L’avocat de Mélissa Lamarche, Me Luc Forcier, a plaidé au juge que les évènements reprochés n’exigeaient pas que l’on garde sa cliente derrière les barreaux le temps des procédures judiciaires.

« Le juge ne doit pas décider de la culpabilité des deux sœurs aujourd’hui. Oui, les accusations sont sérieuses, mais la plainte arrive tout d’un coup alors que les relations avec la victime ne sont pas au beau fixe. À ce stade-ci, l’administration de la justice ne serait pas déconsidérée par le public si Mme Lamarche était remise en liberté. Des juges ont remis en liberté des gens ayant des accusations bien plus graves », a-t-il affirmé.

Des témoignages peu convaincants, dit le juge

Le juge Bélisle a penché du côté de la Couronne et remis en doute la crédibilité des deux accusées.

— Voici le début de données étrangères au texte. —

Lemma encode_ids_decode text n parse spans : Forall (fun b => 0 <= b < 128) text -> Forall in_vocab text -> (parse = true -> validate_literal_spans text spans = Ok tt) ->
  exists e, encode t text n parse spans = Ok e /\ decode_all t (ids e) false = Ok text.
Proof.
  intros Ha Hv Hs. destruct (decide (text = [])) as [->|Hne]; [by exists (MkEncoded [] None)|]. destruct parse.
  - destruct (pieces_total (content <$> added_tokens t) text spans 0) as (ps & Hps). rewrite (encode_pieces _ _ _ _ ps (sound_trie _ _ _ Hsound)) by done. rewrite Hs by done. cbn [mbind res_bind].
    destruct (pieces_decode _ _ _ _ Hps Ha Hv) as (x & E1 & E2). destruct (run_pieces_ids text n ps x (mark_prefix n 0 (MkEncoded [] None)) E1) as (e & -> & E). exists e. split; [done|].
    assert (ids (mark_prefix n 0 (MkEncoded [] None)) = []) as E0 by (unfold mark_prefix; destruct n as [[|]|]; done). by rewrite E, E0.
  - unfold encode. rewrite bool_decide_eq_false_2 by done. cbn [negb]. destruct (ascii_ids_decode text Ha Hv) as (x & -> & E). cbn [mbind res_bind]. eexists. split; [done|].
    unfold mark_prefix, append. destruct n as [[|n]|]; simpl; [|case_match|]; done.
Qed.

Lemma decode_plain tokens text spans : decode_all t tokens false = Ok text -> utf8_codepoints text = Ok spans -> decode t tokens false [] = Ok text.
Proof.
  intros E Eu. unfold decode. assert (match last tokens with Some id => bool_decide (id ∈ []) | None => false end = false) as -> by (by destruct (last tokens)).
  rewrite E. cbn [mbind res_bind]. by rewrite Eu.
Qed.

Il dit trouver invraisemblable que des consommatrices de stupéfiants puissent avoir arrêté de consommer sans aide extérieure.

« Vous n’avez pas respecté vos conditions de remise en liberté, vous vivez dans un milieu de consommation et vous dites avoir arrêté la drogue. J’ai de très gros doutes que ce que vous me dites est vrai », a dit le juge.

Il a décidé que les jumelles demeureraient incarcérées pour la suite des procédures judiciaires en raison des probabilités très élevées de condamnation, en raison aussi de leurs antécédents et des causes pendantes. Les sœurs Lamarche seront de retour devant la cour le 30 septembre.